» Recorded information:
● ● ● ● ●

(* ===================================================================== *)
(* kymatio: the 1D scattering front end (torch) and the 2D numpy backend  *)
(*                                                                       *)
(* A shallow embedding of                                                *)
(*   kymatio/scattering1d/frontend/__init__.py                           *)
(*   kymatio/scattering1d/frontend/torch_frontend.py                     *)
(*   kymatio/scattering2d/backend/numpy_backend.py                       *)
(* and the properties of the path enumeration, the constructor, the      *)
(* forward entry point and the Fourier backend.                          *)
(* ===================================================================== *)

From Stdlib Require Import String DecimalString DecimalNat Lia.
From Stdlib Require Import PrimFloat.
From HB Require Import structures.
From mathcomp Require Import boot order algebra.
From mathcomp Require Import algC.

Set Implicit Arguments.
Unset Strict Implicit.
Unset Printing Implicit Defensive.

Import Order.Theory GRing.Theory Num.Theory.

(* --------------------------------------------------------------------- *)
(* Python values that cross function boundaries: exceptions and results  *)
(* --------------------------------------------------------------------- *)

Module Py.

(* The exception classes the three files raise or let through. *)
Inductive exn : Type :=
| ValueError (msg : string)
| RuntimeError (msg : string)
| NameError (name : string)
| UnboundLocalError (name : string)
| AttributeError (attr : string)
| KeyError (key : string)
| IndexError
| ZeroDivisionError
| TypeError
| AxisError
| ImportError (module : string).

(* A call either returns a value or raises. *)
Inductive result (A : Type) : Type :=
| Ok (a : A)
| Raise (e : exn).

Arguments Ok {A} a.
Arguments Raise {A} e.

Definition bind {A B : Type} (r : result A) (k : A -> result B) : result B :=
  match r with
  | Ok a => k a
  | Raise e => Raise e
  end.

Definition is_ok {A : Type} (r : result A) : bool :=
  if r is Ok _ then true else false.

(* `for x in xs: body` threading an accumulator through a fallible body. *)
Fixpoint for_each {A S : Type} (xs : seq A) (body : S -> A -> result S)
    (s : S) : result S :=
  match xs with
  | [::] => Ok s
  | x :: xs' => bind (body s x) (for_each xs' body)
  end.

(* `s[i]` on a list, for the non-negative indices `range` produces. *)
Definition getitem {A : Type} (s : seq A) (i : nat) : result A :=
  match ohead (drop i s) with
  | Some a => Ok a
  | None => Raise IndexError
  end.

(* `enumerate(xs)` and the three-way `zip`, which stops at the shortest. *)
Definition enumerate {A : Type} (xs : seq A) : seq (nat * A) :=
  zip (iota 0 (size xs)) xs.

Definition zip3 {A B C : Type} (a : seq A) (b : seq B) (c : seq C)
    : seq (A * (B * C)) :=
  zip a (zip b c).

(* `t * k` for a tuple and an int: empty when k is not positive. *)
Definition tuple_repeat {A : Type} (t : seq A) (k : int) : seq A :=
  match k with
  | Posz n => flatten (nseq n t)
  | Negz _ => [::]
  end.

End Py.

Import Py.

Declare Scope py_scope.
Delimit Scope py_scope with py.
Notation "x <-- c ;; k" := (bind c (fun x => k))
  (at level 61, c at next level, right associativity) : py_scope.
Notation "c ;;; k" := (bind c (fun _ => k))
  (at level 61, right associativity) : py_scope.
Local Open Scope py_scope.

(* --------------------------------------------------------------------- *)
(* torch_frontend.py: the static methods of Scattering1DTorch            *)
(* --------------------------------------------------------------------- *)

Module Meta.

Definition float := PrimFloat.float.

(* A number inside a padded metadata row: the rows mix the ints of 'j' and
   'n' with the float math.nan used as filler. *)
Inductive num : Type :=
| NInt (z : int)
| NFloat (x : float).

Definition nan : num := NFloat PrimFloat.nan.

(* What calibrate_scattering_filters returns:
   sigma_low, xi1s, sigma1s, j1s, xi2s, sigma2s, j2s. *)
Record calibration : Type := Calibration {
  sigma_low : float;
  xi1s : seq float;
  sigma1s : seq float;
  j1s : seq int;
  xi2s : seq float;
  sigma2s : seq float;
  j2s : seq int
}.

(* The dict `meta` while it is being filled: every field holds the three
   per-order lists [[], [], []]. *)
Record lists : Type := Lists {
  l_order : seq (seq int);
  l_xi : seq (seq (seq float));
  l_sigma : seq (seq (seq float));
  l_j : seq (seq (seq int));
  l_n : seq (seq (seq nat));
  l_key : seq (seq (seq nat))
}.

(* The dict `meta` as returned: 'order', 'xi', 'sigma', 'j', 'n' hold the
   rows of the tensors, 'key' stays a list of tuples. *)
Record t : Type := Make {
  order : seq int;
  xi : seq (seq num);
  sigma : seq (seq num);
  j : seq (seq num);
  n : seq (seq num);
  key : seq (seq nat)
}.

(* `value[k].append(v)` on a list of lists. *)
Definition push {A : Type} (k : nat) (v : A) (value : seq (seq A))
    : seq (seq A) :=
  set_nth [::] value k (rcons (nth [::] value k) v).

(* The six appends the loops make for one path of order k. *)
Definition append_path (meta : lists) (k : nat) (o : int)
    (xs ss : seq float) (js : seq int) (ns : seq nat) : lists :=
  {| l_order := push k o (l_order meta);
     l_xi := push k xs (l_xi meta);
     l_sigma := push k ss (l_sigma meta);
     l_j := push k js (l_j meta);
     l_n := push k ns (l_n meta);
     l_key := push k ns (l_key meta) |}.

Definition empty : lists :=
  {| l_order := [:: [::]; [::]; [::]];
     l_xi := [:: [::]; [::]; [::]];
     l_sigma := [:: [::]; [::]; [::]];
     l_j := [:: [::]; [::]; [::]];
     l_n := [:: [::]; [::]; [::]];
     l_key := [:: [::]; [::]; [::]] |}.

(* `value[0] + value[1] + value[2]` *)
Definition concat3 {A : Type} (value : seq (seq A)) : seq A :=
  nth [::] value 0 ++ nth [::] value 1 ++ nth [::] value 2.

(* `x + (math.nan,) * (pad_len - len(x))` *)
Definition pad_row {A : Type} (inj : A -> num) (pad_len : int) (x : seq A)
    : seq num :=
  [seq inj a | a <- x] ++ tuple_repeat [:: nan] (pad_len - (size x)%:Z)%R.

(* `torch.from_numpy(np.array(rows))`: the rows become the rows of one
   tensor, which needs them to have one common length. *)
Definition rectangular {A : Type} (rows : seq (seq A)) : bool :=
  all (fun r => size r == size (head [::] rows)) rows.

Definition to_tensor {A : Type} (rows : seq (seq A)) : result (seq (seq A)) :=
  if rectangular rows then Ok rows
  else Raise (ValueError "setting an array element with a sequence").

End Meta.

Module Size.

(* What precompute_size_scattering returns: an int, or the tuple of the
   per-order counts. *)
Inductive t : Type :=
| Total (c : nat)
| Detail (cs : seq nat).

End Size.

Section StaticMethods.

● ● ● ● ●

Pull every line containing "enumerate" from the material above.

» Exercise output:
(* `enumerate(xs)` and the three-way `zip`, which stops at the shortest. *)
Definition enumerate {A : Type} (xs : seq A) : seq (nat * A) :=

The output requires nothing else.